Task statement: In the data that follows, find the line with "apply contiguous_app in"; transcribe it, every later line up to the one with "rewrite Hrows, length_app, <- Htot, J4.", and that line as well, exactly and with no others.

Data for analysis:
(** The whole append: the rows are added at the end, with the transaction's id as insert id. *)
Lemma append_spec T chunks m :
  inv m ->
  exists m' st, append T chunks m = (m', Ok st)
  /\ inv m' /\ loaded m' /\ rows m' = rows m ++ mjoin chunks
  /\ row_start m' = row_start m /\ row_group_size m' = row_group_size m
  /\ append_row_start st = total_rows m
  /\ (length (segments (row_groups m')) <= length (segments (row_groups m)) + total_rows m + length (mjoin chunks) + 1)%nat
  /\ forall row, row_ids m' row
     = if decide (row_start m + total_rows m <= row < row_start m + total_rows m + length (mjoin chunks))%nat
       then (ChunkInfo.transaction_id T, NOT_DELETED_ID) else row_ids m row.
Proof.
  intros Hinv. pose proof Hinv as [_ _ _ Htot [Hs0 Hmod]].
  destruct (InitializeAppend_spec m Hinv) as (m1 & st1 & pre & g1 & E1 & I1 & I2 & I3 & I4 & Ha1 & Hpre).
  unfold append. rewrite (ST_bind_Ok _ _ _ _ _ E1).
  destruct (append_chunks_spec _ _ _ _ chunks m1 st1 [] pre [] g1 Hs0 Ha1)
    as (m2 & st2 & mid & g2 & E2 & J1 & J2 & J3 & J4 & Ha2).
  rewrite (ST_bind_Ok _ _ _ _ _ E2). unfold FinalizeAppend. rewrite (ST_bind_Ok _ get m2 m2 m2) by done.
  destruct Ha2 as [A1 A2 A3 A4 A5 A6 A7 A8 A9 _ _ A12]. rewrite app_nil_l in A7. rewrite I4 in J4. simpl in J4.
  apply contiguous_app in A6 as Hc. destruct Hc as [Hc1 Hc2].
  assert (row_start m2 = row_start m) as Hrs by congruence.
  assert (Forall (partial (row_group_size m) (row_start m + total_rows m)) (mid ++ [g2])) as Hp.
  { apply Forall_app. split; [|by apply Forall_singleton]. eapply Forall_impl; [exact A4|]. naive_solver. }
  pose proof (uncounted_rows _ _ _ _ Hc2 Hp) as Hu.
  pose proof (f_equal length A7) as Hlen. rewrite list_rows_app, !length_app, <- Htot in Hlen.
  destruct (finalize_loop_spec (S (length (segments (row_groups m2)))) (row_group_size m) (row_start m + total_rows m) T
              (mid ++ [g2]) m2 pre _ (total_append_count st2) A1 (conj Hs0 Hmod) A2 eq_refl Hp)
    as (m3 & tl' & E3 & (F1 & F2 & F3 & F4) & T3 & Hall).
  { apply filled_snoc. eapply Forall_impl; [exact A4|]. naive_solver. }
  { lia. }
  { destruct A2 as (_ & -> & _). rewrite !length_app. lia. }
  assert (start_row_group st2 = match mid ++ [g2] with [] => None | _ => Some (length pre) end) as Est.
  { rewrite A9. by destruct mid. }
  rewrite Est, (ST_bind_Ok _ _ _ _ _ E3).
  destruct (finalized_list _ _ _ _ _ Hall Hc2) as (G1 & G2 & G3).
  eexists _, _. unfold modify, mbind, ST_bind, mret, ST_ret. split; [done|].
  destruct T3 as (W & Sg & K). simpl.
  assert (rows m3 = rows m ++ mjoin chunks) as Hrows by (unfold rows; rewrite Sg, list_rows_app, G3, <- list_rows_app; exact A7).
  split; [|split; [|split; [exact Hrows|split; [by rewrite <- Hrs|split; [by rewrite <- A1|split; [by rewrite J3, I3|split]]]]]].
  - split; simpl; [done| | | |by rewrite F1, A1].
    + rewrite Sg, F3. by apply contiguous_app.
    + rewrite Sg, F1, A1. by apply Forall_app.
    + change (total_rows m3 + total_append_count st2 = length (rows m3))%nat.
      rewrite Hrows, length_app, <- Htot, J4. lia.
  - unfold loaded. simpl. by rewrite Sg, K.
  - rewrite Sg. apply Forall2_length in Hall. rewrite !length_app in *. simpl in Hall.
    assert (length mid <= length (list_rows mid))%nat as Hmid; [|rewrite list_rows_app, length_app in Hlen; simpl; lia].
    clear - A4 Hs0. induction A4 as [|x mid [_ Hx] A4 IH]; [done|]. rewrite list_rows_cons, length_app. simpl. lia.
  - intros row. unfold row_ids at 1. simpl. rewrite Sg, list_ids_app, <- A8, list_ids_app.
    pose proof (not_covered _ pre row Hc1 (full_counted _ _ A3)) as Hnc.
    rewrite (finalized_ids _ _ _ _ _ _ row Hc2 Hp Hall).
    destruct (decide (Exists (fun g => SegmentTree.contains g row) pre)) as [Hd|Hd].
    + rewrite decide_False; [done|]. intros Hr. apply Hnc; [|done]. right. lia.
    + repeat case_decide; done || lia.
Qed.

(** *** Ranges of rows *)

(** The part of the rows [A, E) in a row group. *)
Definition clip_start (A : nat) g : nat := (Nat.max A (RowGroup.start g) - RowGroup.start g)%nat.
Definition clip_count (A E : nat) g : nat :=
  (Nat.min (RowGroup.start g + RowGroup.count g) E - Nat.max A (RowGroup.start g))%nat.

Lemma row_range_loop_spec (f : nat -> nat -> ST (RowGroup.t C) unit)
    (Eff : RowGroup.t C -> nat -> nat -> RowGroup.t C -> Prop) (A E : nat) fuel : forall tl g m pre k s remaining,
  tree_is m (pre ++ g :: tl) k -> (length pre < k)%nat -> contiguous s (g :: tl) ->
  Forall (fun g => length (group_rows g) = RowGroup.count g) (g :: tl) ->
  (forall x, x ∈ g :: tl -> (f (clip_start A x) (clip_count A E x) x).2 = Ok tt
     /\ RowGroup.start (f (clip_start A x) (clip_count A E x) x).1 = RowGroup.start x
     /\ Eff x (clip_start A x) (clip_count A E x) (f (clip_start A x) (clip_count A E x) x).1) ->
  (forall x a, x ∈ g :: tl -> Eff x a 0%nat x) ->
  (A <= RowGroup.start g + RowGroup.count g /\ Nat.max A s + remaining = E /\ s <= E /\ E <= s + length (list_rows (g :: tl)))%nat ->
  (length tl < fuel)%nat ->
  exists m' l' k', row_range_loop fuel f (length pre) (Nat.max A s) remaining m = (m', Ok tt)
  /\ frame m m' /\ tree_is m' (pre ++ l') k' /\ (k <= k')%nat
  /\ Forall2 (fun g g' => Eff g (clip_start A g) (clip_count A E g) g') (g :: tl) l'.
Proof.
  induction fuel as [|fuel IH]; intros tl g m pre k s remaining Ht Hk Hc Hl Hf Hrefl (HA & HE & HsE & Hend) Hfuel; [lia|].
  cbn [row_range_loop].
  assert ((pre ++ g :: tl) !! length pre = Some g) as Hlook
    by (rewrite lookup_app_r by lia; by replace (length pre - length pre)%nat with 0%nat by lia).
  destruct (read_group m _ _ (length pre) g Ht Hlook Hk) as (m1 & E1 & F1 & T1).
  rewrite (ST_bind_Ok _ _ _ _ _ E1).
  destruct Hc as [Hs Hc]. apply Forall_cons_1 in Hl as [Hg Hl]. rewrite list_rows_cons, length_app in Hend.
  assert (Nat.max A s - RowGroup.start g = clip_start A g)%nat as Ecs by (unfold clip_start; by rewrite Hs).
  assert (Nat.min (RowGroup.count g - clip_start A g) remaining = clip_count A E g)%nat as Ecc
    by (unfold clip_start, clip_count in *; lia).
  rewrite Ecs, Ecc. destruct (Hf g) as (HfO & HfS & HfE); [apply elem_of_cons; by left|].
  destruct (on_row_group_spec m1 _ _ _ g (f (clip_start A g) (clip_count A E g)) T1 Hlook Hk HfS) as (m2 & E2 & F2 & T2).
  rewrite HfO in E2. rewrite (ST_bind_Ok _ _ _ _ _ E2). set (g' := (f _ _ g).1) in *.
  assert (<[length pre := g']> (pre ++ g :: tl) = (pre ++ [g']) ++ tl) as El.
  { rewrite insert_app_r_alt by lia. replace (length pre - length pre)%nat with 0%nat by lia. simpl. by rewrite <- app_assoc. }
  rewrite El in T2. destruct (Nat.eqb_spec (remaining - clip_count A E g) 0) as [Hz|Hnz].
  - exists m2, (g' :: tl), k. split; [done|]. split; [by eapply frame_trans|].
    split; [by rewrite <- app_assoc in T2|]. split; [done|]. constructor; [done|].
    apply Forall2_same_length_lookup_2; [done|]. intros i x y Hx Hy. rewrite Hx in Hy. injection Hy as <-.
    apply list_elem_of_lookup_2 in Hx. destruct (contiguous_bounds _ _ _ Hc Hx) as [Hb _].
    assert (clip_count A E x = 0%nat) as -> by (unfold clip_count in *; lia).
    apply Hrefl. apply elem_of_cons. by right.
  - destruct tl as [|g2 tl].
    { exfalso. simpl in Hend. unfold clip_count in *. lia. }
    destruct (table_GetNextSegment_spec m2 _ _ (length pre) T2 Hk) as (m3 & k3 & E3 & F3 & T3 & Hk3 & Hk3').
    rewrite (ST_bind_Ok _ _ _ _ _ E3).
    assert (S (length pre) < length ((pre ++ [g']) ++ g2 :: tl))%nat as Hlt by (rewrite !length_app; simpl; lia).
    rewrite (proj2 (Nat.ltb_lt _ _) Hlt).
    rewrite (ST_bind_Ok _ (deref (Some (S (length pre)))) m3 m3 (S (length pre))) by done.
    assert (S (length pre) = length (pre ++ [g'])) as Epre by (rewrite length_app; simpl; lia).
    pose proof Hc as [Hs2 _].
    assert (Nat.max A s + clip_count A E g = Nat.max A (s + length (group_rows g)))%nat as Ecur
      by (unfold clip_count in *; lia).
    rewrite Ecur, Epre.
    destruct (IH tl g2 m3 (pre ++ [g']) k3 (s + length (group_rows g))%nat (remaining - clip_count A E g)%nat T3)
      as (m4 & l' & k4 & E4 & F4 & T4 & Hk4 & Hall); try done.
    + rewrite <- Epre. by apply Hk3'.
    + intros x Hx. apply Hf. apply elem_of_cons. by right.
    + intros x a Hx. apply Hrefl. apply elem_of_cons. by right.
    + unfold clip_count in *. lia.
    + simpl in Hfuel. lia.
    + exists m4, (g' :: l'), k4. split; [done|]. split; [by eapply frame_trans, frame_trans, frame_trans|].
      split; [by rewrite <- app_assoc in T4|]. split; [lia|]. by constructor.
Qed.

Lemma full_length size l :
  Forall (full_group size) l -> Forall (fun g => length (group_rows g) = RowGroup.count g) l.
Proof. intros Hl. eapply Forall_impl; [exact Hl|]. by intros g [_ Hg]. Qed.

Solution for this problem:
  apply contiguous_app in A6 as Hc. destruct Hc as [Hc1 Hc2].
  assert (row_start m2 = row_start m) as Hrs by congruence.
  assert (Forall (partial (row_group_size m) (row_start m + total_rows m)) (mid ++ [g2])) as Hp.
  { apply Forall_app. split; [|by apply Forall_singleton]. eapply Forall_impl; [exact A4|]. naive_solver. }
  pose proof (uncounted_rows _ _ _ _ Hc2 Hp) as Hu.
  pose proof (f_equal length A7) as Hlen. rewrite list_rows_app, !length_app, <- Htot in Hlen.
  destruct (finalize_loop_spec (S (length (segments (row_groups m2)))) (row_group_size m) (row_start m + total_rows m) T
              (mid ++ [g2]) m2 pre _ (total_append_count st2) A1 (conj Hs0 Hmod) A2 eq_refl Hp)
    as (m3 & tl' & E3 & (F1 & F2 & F3 & F4) & T3 & Hall).
  { apply filled_snoc. eapply Forall_impl; [exact A4|]. naive_solver. }
  { lia. }
  { destruct A2 as (_ & -> & _). rewrite !length_app. lia. }
  assert (start_row_group st2 = match mid ++ [g2] with [] => None | _ => Some (length pre) end) as Est.
  { rewrite A9. by destruct mid. }
  rewrite Est, (ST_bind_Ok _ _ _ _ _ E3).
  destruct (finalized_list _ _ _ _ _ Hall Hc2) as (G1 & G2 & G3).
  eexists _, _. unfold modify, mbind, ST_bind, mret, ST_ret. split; [done|].
  destruct T3 as (W & Sg & K). simpl.
  assert (rows m3 = rows m ++ mjoin chunks) as Hrows by (unfold rows; rewrite Sg, list_rows_app, G3, <- list_rows_app; exact A7).
  split; [|split; [|split; [exact Hrows|split; [by rewrite <- Hrs|split; [by rewrite <- A1|split; [by rewrite J3, I3|split]]]]]].
  - split; simpl; [done| | | |by rewrite F1, A1].
    + rewrite Sg, F3. by apply contiguous_app.
    + rewrite Sg, F1, A1. by apply Forall_app.
    + change (total_rows m3 + total_append_count st2 = length (rows m3))%nat.
      rewrite Hrows, length_app, <- Htot, J4. lia.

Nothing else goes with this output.